**TASK ITEM:** Tally the lines in the data that follows that include the word "foreach", and report nothing but the total.

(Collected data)
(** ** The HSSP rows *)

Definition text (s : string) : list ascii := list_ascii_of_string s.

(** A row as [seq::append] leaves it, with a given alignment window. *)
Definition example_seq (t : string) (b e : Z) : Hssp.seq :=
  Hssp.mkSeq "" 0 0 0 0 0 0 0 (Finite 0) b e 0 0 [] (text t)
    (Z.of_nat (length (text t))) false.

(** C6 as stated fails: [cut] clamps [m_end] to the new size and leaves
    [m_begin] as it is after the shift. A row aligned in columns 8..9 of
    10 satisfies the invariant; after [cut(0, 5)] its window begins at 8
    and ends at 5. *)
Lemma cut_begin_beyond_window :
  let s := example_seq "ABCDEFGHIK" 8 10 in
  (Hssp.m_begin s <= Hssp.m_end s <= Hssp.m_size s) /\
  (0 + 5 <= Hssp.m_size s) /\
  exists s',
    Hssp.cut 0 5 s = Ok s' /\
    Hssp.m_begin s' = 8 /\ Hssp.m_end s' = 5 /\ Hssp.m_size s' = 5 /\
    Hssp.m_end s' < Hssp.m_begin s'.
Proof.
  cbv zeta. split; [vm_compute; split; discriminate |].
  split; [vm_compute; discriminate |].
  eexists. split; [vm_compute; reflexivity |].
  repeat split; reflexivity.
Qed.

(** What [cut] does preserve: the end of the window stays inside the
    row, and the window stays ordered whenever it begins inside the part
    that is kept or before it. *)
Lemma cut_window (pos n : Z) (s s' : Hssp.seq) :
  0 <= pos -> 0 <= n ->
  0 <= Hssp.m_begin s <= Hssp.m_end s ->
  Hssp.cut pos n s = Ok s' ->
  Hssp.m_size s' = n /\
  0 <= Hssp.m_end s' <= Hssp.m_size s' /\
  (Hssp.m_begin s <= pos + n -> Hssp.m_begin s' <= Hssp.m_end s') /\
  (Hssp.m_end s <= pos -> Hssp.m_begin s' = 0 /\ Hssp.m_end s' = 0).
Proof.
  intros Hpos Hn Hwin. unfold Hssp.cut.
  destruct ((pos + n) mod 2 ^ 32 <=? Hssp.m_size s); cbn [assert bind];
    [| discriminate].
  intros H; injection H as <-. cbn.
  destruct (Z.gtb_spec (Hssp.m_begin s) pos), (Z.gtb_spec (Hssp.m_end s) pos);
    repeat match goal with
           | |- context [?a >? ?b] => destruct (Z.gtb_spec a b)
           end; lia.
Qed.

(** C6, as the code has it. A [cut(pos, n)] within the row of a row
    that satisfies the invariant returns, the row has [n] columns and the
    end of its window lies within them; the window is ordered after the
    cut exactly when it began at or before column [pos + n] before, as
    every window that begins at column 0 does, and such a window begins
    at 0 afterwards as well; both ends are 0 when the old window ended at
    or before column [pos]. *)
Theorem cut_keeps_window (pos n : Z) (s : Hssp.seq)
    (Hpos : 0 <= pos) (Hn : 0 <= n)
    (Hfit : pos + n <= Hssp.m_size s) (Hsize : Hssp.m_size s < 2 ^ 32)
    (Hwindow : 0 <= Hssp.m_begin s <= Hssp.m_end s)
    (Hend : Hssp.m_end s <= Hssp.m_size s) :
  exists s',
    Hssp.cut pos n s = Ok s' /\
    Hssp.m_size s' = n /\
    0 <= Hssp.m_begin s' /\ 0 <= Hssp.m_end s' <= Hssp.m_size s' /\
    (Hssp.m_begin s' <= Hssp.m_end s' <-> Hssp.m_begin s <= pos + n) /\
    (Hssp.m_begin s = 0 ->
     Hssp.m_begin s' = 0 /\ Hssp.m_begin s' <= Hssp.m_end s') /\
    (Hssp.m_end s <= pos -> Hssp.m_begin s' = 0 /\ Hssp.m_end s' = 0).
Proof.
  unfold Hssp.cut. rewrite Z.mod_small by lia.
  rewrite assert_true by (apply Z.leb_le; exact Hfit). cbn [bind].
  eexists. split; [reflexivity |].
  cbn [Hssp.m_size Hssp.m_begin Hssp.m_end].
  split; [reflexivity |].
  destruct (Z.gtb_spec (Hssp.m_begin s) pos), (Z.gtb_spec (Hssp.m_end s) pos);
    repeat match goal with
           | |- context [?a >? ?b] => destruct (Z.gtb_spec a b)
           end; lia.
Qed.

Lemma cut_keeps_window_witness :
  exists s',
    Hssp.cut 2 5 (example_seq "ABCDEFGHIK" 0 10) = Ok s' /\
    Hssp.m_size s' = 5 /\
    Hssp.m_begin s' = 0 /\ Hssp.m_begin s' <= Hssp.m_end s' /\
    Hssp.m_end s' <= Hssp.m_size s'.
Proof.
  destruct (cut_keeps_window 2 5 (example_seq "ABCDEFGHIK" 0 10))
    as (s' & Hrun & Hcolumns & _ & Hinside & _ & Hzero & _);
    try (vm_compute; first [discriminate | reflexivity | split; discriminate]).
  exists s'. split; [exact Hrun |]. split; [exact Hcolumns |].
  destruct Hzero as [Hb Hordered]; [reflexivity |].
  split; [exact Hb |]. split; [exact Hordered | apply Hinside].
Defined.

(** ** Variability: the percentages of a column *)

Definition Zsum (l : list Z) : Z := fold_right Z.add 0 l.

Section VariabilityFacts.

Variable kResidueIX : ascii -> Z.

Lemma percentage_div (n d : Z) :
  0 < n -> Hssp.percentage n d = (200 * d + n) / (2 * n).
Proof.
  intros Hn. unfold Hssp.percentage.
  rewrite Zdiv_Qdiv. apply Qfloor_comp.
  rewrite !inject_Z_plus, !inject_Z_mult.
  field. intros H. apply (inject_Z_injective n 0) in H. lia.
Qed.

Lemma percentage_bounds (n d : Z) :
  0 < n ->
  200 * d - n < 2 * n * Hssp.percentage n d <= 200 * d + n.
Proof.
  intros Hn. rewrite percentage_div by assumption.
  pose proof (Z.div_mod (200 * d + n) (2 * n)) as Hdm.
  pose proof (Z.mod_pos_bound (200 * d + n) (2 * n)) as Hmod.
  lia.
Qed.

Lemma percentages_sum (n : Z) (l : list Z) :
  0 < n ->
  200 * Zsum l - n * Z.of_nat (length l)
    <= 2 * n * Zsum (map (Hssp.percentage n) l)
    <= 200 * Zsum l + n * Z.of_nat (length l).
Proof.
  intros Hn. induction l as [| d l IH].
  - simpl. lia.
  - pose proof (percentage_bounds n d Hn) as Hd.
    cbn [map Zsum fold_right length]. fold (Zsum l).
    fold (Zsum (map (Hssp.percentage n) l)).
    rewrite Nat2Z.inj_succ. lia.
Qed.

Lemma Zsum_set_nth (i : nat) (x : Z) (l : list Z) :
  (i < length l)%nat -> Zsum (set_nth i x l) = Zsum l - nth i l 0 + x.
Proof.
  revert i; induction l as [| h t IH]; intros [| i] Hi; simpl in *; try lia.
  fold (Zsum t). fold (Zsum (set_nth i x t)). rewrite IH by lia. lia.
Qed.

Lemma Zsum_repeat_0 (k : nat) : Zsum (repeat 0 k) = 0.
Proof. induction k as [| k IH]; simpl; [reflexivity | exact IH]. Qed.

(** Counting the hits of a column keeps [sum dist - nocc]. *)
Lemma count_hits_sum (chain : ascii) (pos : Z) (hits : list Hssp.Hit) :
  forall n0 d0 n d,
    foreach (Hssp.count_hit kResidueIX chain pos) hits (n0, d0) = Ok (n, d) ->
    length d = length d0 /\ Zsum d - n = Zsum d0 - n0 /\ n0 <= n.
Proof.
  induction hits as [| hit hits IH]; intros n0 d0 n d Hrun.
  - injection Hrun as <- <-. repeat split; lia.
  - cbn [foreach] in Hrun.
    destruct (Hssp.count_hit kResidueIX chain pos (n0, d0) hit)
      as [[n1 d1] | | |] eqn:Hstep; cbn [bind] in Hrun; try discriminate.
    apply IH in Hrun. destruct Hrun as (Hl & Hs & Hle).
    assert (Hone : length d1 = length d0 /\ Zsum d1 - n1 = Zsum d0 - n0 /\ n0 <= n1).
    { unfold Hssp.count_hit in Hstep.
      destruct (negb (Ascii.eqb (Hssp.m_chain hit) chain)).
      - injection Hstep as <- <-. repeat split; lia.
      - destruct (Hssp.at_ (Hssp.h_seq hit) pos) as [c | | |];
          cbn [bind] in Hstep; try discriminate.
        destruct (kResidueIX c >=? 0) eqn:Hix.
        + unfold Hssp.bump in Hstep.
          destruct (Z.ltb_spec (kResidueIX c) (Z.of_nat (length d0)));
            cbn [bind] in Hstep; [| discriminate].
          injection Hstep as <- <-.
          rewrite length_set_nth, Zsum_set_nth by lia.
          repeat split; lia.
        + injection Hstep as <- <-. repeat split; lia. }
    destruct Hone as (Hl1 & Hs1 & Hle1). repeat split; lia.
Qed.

**EXERCISE RESPONSE:** 2